WHAT IS BEING ASKED.
Beginning with the line that holds "tick (fl_time f)" in the data below, give again every line through the one that holds "fl_time f <= fl_time", exactly as written.

(Beginning of PROVIDED DATA)

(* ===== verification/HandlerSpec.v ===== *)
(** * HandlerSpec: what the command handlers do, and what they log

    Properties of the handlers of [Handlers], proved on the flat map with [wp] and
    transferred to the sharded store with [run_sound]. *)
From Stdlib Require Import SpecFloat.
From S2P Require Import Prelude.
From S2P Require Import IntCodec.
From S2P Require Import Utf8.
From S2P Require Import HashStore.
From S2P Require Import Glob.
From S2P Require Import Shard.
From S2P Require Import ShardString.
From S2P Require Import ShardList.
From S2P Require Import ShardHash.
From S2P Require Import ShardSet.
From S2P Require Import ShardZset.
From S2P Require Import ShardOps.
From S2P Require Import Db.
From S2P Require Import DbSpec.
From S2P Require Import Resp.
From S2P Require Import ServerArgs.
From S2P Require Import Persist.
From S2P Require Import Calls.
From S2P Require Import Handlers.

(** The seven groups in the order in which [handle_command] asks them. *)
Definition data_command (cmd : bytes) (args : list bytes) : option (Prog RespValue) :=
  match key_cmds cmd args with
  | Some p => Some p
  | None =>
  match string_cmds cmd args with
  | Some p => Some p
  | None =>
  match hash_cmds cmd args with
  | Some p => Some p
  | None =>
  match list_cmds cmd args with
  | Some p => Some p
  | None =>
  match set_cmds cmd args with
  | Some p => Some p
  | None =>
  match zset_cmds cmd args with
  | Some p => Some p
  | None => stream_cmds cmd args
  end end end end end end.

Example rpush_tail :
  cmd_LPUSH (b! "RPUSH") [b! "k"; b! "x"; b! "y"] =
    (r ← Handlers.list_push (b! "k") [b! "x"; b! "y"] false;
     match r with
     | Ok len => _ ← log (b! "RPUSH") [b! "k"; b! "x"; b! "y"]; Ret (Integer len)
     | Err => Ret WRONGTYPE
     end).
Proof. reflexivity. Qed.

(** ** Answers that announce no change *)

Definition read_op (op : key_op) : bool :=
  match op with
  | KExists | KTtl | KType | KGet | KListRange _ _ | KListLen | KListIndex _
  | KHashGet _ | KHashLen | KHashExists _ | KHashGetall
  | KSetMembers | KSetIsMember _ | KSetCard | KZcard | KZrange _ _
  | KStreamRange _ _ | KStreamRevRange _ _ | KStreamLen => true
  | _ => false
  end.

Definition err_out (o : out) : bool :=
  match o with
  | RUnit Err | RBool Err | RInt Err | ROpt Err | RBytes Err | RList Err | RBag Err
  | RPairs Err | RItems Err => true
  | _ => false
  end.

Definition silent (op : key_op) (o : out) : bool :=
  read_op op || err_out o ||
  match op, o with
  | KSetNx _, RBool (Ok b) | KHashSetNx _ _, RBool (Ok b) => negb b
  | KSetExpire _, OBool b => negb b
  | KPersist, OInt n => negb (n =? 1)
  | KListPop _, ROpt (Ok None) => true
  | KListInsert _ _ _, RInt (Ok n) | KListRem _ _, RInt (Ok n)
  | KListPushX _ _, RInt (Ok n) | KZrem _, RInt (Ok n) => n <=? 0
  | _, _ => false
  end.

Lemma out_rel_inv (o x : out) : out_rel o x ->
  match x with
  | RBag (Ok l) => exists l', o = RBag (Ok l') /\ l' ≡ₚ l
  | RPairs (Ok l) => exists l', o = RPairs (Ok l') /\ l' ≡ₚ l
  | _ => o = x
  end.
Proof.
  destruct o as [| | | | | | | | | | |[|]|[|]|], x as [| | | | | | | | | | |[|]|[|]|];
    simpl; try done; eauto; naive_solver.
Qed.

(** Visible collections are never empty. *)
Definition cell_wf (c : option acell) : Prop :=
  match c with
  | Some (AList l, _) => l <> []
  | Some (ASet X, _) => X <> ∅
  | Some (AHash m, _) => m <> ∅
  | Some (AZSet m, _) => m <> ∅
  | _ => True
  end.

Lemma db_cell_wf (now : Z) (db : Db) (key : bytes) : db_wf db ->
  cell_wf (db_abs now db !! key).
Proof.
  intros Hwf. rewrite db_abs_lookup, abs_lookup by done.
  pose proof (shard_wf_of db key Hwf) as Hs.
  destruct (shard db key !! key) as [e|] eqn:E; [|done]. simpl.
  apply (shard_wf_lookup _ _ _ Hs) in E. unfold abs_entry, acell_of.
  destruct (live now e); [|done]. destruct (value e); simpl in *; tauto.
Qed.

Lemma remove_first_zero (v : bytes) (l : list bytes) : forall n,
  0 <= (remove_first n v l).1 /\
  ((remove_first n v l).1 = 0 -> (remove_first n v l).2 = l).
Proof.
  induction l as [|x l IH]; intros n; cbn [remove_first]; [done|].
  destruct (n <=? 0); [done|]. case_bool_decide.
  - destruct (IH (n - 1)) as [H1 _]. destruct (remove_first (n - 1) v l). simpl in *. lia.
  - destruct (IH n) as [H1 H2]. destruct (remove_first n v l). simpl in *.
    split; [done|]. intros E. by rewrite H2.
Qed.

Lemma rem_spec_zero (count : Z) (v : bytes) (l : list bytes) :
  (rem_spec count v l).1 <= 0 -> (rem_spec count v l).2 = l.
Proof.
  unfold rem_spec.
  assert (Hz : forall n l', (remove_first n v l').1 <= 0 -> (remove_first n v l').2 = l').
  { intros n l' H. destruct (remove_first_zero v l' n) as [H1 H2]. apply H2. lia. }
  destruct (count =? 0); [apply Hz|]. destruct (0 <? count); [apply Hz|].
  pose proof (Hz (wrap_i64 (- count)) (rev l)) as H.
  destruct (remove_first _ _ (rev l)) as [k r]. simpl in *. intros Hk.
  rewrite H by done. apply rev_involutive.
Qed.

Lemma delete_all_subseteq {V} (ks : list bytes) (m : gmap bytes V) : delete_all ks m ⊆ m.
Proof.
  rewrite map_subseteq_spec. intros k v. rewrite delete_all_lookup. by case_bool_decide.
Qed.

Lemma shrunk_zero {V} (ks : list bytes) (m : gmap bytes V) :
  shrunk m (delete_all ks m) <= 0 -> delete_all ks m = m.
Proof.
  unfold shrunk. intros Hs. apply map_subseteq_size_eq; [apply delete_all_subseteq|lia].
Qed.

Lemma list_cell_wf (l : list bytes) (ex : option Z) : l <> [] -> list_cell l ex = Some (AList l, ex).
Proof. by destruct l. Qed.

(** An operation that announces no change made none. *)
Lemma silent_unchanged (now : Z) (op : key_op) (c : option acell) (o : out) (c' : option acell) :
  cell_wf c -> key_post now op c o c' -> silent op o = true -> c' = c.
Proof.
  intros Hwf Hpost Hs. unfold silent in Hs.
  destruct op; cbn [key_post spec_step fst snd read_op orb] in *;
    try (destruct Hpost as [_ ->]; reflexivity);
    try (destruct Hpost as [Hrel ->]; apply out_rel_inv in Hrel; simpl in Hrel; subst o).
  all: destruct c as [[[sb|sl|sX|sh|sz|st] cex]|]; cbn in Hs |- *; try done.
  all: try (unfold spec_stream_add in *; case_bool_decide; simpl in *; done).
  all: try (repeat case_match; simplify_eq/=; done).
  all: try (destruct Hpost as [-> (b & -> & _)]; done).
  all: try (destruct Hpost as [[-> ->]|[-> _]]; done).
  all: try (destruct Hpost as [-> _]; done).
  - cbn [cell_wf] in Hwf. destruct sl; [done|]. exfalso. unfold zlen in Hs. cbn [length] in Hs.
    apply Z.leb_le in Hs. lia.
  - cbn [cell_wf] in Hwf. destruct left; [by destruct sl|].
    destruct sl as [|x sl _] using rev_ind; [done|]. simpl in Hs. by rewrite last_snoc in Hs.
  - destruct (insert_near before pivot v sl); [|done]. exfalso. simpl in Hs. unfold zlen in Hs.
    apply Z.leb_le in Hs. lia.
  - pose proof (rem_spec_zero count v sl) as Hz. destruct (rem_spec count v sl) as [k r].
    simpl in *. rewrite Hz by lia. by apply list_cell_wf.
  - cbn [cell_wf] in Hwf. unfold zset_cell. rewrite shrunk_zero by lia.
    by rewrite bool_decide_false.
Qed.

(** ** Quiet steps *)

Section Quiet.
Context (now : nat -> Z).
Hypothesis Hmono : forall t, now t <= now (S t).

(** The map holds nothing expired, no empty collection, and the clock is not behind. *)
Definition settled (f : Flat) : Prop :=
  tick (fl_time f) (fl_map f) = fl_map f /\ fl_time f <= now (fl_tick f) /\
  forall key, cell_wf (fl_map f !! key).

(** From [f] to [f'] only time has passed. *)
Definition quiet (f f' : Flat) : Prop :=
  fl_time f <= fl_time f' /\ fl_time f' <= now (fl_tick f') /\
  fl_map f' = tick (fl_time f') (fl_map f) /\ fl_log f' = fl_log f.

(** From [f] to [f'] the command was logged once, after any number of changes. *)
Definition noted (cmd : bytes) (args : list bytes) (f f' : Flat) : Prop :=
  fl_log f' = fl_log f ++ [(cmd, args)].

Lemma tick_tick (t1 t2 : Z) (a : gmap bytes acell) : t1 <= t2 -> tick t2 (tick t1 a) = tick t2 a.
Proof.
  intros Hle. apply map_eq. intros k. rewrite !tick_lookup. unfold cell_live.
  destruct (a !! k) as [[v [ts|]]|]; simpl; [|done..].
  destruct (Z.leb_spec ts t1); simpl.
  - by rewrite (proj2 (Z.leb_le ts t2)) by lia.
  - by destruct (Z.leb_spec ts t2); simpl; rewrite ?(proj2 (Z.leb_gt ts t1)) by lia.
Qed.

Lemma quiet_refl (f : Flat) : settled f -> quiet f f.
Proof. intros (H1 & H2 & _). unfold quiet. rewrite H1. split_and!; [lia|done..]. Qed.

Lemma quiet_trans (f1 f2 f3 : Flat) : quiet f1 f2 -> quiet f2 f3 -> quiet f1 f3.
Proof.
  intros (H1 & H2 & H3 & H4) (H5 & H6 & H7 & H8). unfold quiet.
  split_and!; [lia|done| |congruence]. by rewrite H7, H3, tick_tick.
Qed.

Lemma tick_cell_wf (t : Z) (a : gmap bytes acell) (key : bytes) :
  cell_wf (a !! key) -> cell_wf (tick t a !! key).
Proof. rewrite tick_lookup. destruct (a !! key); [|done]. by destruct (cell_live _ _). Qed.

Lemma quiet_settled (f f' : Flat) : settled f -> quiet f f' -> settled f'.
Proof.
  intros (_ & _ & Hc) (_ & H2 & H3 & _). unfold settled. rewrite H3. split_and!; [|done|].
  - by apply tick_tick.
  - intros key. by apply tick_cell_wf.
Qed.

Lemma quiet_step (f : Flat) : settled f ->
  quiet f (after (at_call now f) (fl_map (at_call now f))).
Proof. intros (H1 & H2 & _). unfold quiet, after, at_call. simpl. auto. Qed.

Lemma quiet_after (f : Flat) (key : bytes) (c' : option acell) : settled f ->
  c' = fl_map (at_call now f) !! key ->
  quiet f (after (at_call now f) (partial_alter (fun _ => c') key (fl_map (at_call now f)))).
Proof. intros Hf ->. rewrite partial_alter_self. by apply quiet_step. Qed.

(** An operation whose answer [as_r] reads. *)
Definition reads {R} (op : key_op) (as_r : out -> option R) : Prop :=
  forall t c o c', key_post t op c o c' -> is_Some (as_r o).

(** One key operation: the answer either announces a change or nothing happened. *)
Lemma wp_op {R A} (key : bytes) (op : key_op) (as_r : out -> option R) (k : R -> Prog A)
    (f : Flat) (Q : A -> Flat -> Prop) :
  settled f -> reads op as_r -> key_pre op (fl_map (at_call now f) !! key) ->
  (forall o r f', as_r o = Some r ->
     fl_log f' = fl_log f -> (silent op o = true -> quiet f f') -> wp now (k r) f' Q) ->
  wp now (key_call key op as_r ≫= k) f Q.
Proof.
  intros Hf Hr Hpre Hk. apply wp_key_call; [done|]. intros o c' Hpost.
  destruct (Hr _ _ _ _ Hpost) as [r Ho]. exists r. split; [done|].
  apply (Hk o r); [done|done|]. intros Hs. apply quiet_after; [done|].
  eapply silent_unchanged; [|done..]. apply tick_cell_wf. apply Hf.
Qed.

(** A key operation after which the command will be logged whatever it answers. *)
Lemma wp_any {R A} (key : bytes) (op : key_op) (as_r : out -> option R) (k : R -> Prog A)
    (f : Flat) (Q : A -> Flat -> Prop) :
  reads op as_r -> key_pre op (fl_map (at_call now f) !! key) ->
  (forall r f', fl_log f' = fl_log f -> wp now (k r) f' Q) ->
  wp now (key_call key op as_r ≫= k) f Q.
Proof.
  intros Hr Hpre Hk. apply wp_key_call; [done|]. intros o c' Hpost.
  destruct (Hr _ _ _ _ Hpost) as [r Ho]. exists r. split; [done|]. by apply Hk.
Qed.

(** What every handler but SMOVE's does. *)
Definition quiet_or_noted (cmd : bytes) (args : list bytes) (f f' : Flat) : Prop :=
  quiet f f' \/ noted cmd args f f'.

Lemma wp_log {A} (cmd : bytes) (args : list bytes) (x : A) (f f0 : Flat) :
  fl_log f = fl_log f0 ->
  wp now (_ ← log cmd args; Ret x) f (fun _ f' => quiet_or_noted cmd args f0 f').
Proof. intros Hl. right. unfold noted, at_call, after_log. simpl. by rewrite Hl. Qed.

(End of PROVIDED DATA)
(Beginning of PROVIDED DATA)

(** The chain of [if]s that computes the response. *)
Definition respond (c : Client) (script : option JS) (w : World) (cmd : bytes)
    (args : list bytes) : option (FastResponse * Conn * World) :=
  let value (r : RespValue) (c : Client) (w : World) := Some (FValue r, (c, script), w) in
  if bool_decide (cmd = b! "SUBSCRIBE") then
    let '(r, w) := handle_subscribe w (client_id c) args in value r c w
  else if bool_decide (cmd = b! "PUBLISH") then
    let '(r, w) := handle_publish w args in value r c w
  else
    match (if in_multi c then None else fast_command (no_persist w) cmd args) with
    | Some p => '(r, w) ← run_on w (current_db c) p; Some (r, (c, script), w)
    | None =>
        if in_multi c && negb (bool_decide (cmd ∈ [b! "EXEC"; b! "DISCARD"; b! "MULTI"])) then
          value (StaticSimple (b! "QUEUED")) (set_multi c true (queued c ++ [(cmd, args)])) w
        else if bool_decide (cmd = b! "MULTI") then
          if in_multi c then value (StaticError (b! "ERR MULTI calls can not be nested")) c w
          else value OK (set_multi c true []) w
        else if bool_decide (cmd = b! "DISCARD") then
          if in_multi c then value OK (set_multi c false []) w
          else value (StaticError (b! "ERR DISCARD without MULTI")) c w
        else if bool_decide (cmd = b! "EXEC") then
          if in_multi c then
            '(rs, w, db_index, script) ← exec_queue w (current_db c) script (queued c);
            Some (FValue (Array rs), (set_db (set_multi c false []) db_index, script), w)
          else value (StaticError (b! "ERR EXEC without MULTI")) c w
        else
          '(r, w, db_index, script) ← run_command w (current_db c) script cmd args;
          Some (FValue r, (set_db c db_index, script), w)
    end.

(End of PROVIDED DATA)

TASK RESULT.
  tick (fl_time f) (fl_map f) = fl_map f /\ fl_time f <= now (fl_tick f) /\
  forall key, cell_wf (fl_map f !! key).

(** From [f] to [f'] only time has passed. *)
Definition quiet (f f' : Flat) : Prop :=
  fl_time f <= fl_time f' /\ fl_time f' <= now (fl_tick f') /\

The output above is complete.